NIPS 2018
Sun Dec 2nd through Sat the 8th, 2018 at Palais des Congrès de Montréal
Reviewer 1
The paper proposes a new way for style-based transfer of text: using a language model as structured discriminator. Previous work using adversarial training to learn disentangled representations often results in non-fluent output and unstable training, two issues this paper addresses. The idea to use a language model and hence a non-binary discriminator is very nice, and is novel as far as I can tell. It it a good addition to recently proposed methods that do not require parallel text. The idea has the potential to be more generally applicable. The paper is well written and clear, particularly in the introduction. The experimental section though should be checked, as it contains several grammar mistakes (see below). I have two questions: 1. Decipherment results. Why are the results in Table 1--referred to as (Shen et al., 2017)--lower than those reported in the original paper? In particular, in the 60% and 80% setup, the reported results largely differ from what they report, resulting in the proposed model to fall *below* their results. Can you elaborate? 2. It is nice to see work on closely-related languages. However, why taking automatically translated data? There exists data for Croatian and Serbian, for instance (see references in http://www.aclweb.org/anthology/W16-4806).
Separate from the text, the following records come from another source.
(** ** Further facts about the scans *)

Lemma str_any_app p (a b : string) :
  str_any p (a ++ b) = str_any p a || str_any p b.
Proof.
  induction a as [|x a IH]; simpl; [reflexivity|].
  now rewrite IH, orb_assoc.
Qed.

Lemma runs_separated p (a sep b : string) :
  str_nonempty sep = true -> str_any p sep = false ->
  runs p (a ++ sep ++ b) = (runs p a ++ runs p b)%list.
Proof.
  destruct sep as [|c sep]; [discriminate|]. intros _ H. simpl in H.
  apply orb_false_elim in H. destruct H as [Hc Hs]. simpl.
  unfold runs at 1. rewrite scan_sep by assumption.
  now rewrite runs_skip.
Qed.

Lemma scan_skip_r p (a s : string) :
  str_any p s = false ->
  forall cur, scan p cur (a ++ s) = scan p cur a.
Proof.
  intros Hs. induction a as [|x a IH]; intros cur; simpl.
  - rewrite (scan_head_out p cur s).
    + rewrite (runs_nil_r p s Hs). apply app_nil_r.
    + destruct s as [|c s]; [reflexivity|]. simpl in *.
      now apply orb_false_elim in Hs.
  - destruct (p x); now rewrite IH.
Qed.

Lemma lower_spaces_no_word (s : string) :
  str_all is_space s = true -> str_any non_space (str_lower s) = false.
Proof.
  intros Hs. unfold str_lower.
  rewrite str_any_map by exact non_space_lower.
  now apply spaces_no_word.
Qed.

Lemma words_of_separated (a sep b : string) :
  str_nonempty sep = true -> str_all is_space sep = true ->
  words_of (a ++ sep ++ b) = (words_of a ++ words_of b)%list.
Proof.
  intros Hne Hsp. unfold words_of, str_split.
  rewrite !str_lower_app. apply runs_separated.
  - unfold str_lower. now rewrite str_nonempty_map.
  - now apply lower_spaces_no_word.
Qed.

Lemma words_of_padded (pad1 text pad2 : string) :
  str_all is_space pad1 = true -> str_all is_space pad2 = true ->
  words_of (pad1 ++ text ++ pad2) = words_of text.
Proof.
  intros H1 H2. unfold words_of, str_split. rewrite !str_lower_app.
  rewrite runs_skip by now apply lower_spaces_no_word.
  unfold runs. now rewrite scan_skip_r by now apply lower_spaces_no_word.
Qed.

Lemma findall_padded (pad1 text pad2 : string) :
  str_all is_space pad1 = true -> str_all is_space pad2 = true ->
  re_findall_digits (pad1 ++ text ++ pad2) = re_findall_digits text.
Proof.
  intros H1 H2. unfold re_findall_digits.
  rewrite runs_skip by now apply spaces_no_digit.
  unfold runs. now rewrite scan_skip_r by now apply spaces_no_digit.
Qed.

Lemma word_of_token (tok : string) :
  str_nonempty tok = true -> str_any is_space tok = false ->
  words_of tok = [str_lower tok].
Proof.
  intros Hne Hsp. unfold words_of, str_split. apply runs_whole.
  - unfold str_lower. now rewrite str_nonempty_map.
  - unfold str_lower. rewrite str_all_map by exact non_space_lower.
    now apply no_space_all_word.
Qed.

Lemma extract_amount_word_amount (text : string) :
  str_any is_digit text = false ->
  extract_amount text
  = Return (if word_amount text >? 0 then Some (word_amount text) else None).
Proof. exact (extract_amount_words text). Qed.

(** ** Further properties of [extract_amount] *)

(** X1. The function finds nothing exactly when the text has no digit and
    every token that is in the table has the value 0. *)
Theorem not_found_iff_no_digit_and_only_zero (text : string) :
  extract_amount text = Return None
  <-> str_any is_digit text = false
      /\ Forall (fun v => v = 0) (table_values (words_of text)).
Proof.
  split.
  - intros H. destruct (str_any is_digit text) eqn:Hdigit.
    + destruct (first_run_exists _ _ Hdigit)
        as (pre & run & post & -> & Hpre & Hrun & Hne & Hpost).
      destruct (Z.le_gt_cases (Z.of_nat (String.length run))
                  int_max_str_digits) as [Hlen|Hlen].
      * rewrite extract_amount_digits in H by assumption. discriminate.
      * rewrite extract_amount_digits_too_long in H by assumption.
        discriminate.
    + split; [reflexivity|].
      rewrite extract_amount_words in H by assumption. cbv zeta in H.
      fold (words_of text) in H.
      pose proof (acc_total_nonneg (words_of text)) as Hge.
      destruct (acc_total (table_values (words_of text)) >? 0) eqn:Hpos;
        [discriminate|].
      assert (Hz : acc_total (table_values (words_of text)) = 0).
      { destruct (Z.gtb_spec (acc_total (table_values (words_of text))) 0);
          [discriminate | lia]. }
      unfold acc_total in Hz.
      apply (fold_acc_zero_inv _ (table_values_nonneg _) 0 0); try lia.
      destruct (fold_left acc_step (table_values (words_of text)) (0, 0)).
      exact Hz.
  - intros [Hdigit Hzero]. rewrite extract_amount_words by assumption.
    fold (words_of text). unfold acc_total.
    rewrite fold_acc_zeros by assumption. reflexivity.
Qed.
Using existing data would make the results more convincing. It would be nice if the paper could give some more details on how the classifier is integrated (line 243), as the LM alone is not sufficient to beat a simpler prior method (Li et al., 2018). minor nits (cf. lines): 74: two text dataset 182: in NLP literature 185: performs in task 186: token in vocabulary 200: improve the results 209: the whole sentences 215: to one-to-one mapping 242: the best of both model 273: missing space 277: are use 315: normalize for 321: a based model === Update after author response === Thanks for the insightful answers, particularly on my question #1.
Reviewer 2
The authors proposed a language model based discriminator in style transfer. First, the language model has the ability to judge the style of a sentence. Also, the continuous approximation makes the training stable by token-level supervision. Experiment results show that this model outperforms the baseline models. Strong points 1). The motivation of every component is well explained, and it is helpful in understanding the paper. 2). The continuous approximation is useful and interesting in supervising the generator by token-level. 3). The experiments are relatively sufficient, including the three tasks and the evaluation metrics. Weak points 1). The continuous approximation is one of your contributions. You should give more detailed analysis or visualization in this respect. For example, an ablation test without continuous approximation is needed (with Reinforce Algorithm). Typo: it is possible to “forgoe” adversarial As described in the conclusion, you plan to explore the semi-supervised learning, did you mean the semi-supervised style transfer? Summary This paper treats the GAN style transfer in a novel view: language model as the discriminator. And the proposed model provides token-level supervision signal to the generator, which makes the training stable. This paper not only promotes the style transfer task but also explores how to make the GAN training stable.
Reviewer 3
This paper proposes using the language models' log-likelihood score as a discriminator in order to train style transfer generation models. In particular, given a text x, the goal is to train an encoder and a decoder. The encoder extracts vectors z_x and v_x from x, representing the content and the style of x respectively. The decoder should be able to restore x from (z_x, v_x), but generate a stylistically different sentence from z_x and a different vector v_y. The paper proposes to judge the style difference by a language model through its log-likelihood score. Despite the simple idea, the authors show that it works well on three style transfer tasks, and achieves comparable or better performances than the state-of-the-art adversarially trained models. The results look promising. I agree with the authors that using language model as the discriminator is a compelling approach because it avoids the adversarial training's instability problem. It was mentioned in the paper that the language model discriminator has its own problems. One of them is that the language model always prefers short sentences. Thus additional length normalization and training hacks are necessary to make it work. The adversarially trained models don't seem to have this problem. A bigger concern of mine is that the proposed style transfer method could lose the semantics of the sentence more easily than the method of Shen et al. If x is a sentence from corpus X and y' is a sentence from corpus Y whose style is transferred to X. Shen et al.'s method requires the distributions of x and y' to be indistinguishable. In this paper, there is a penalty if y' has the same distribution as y, but there is no penalty if y' has a completely different distribution from that of x. In the extreme case, the total loss can be very low if the decoder learns to restore all the original input by memorizing and copying them, but always generates random strings if the content is paired with a transferred style vector. This doesn't happen in the paper's reported experiments, but I am worried that for harder tasks, given the strong overfitting capability of neural networks, the network would find it easier to learn such a copy-or-random generator than learning the actually useful style transfer model. Overall the paper is clearly written and has throughout experiments. Therefore I tend to accept the paper.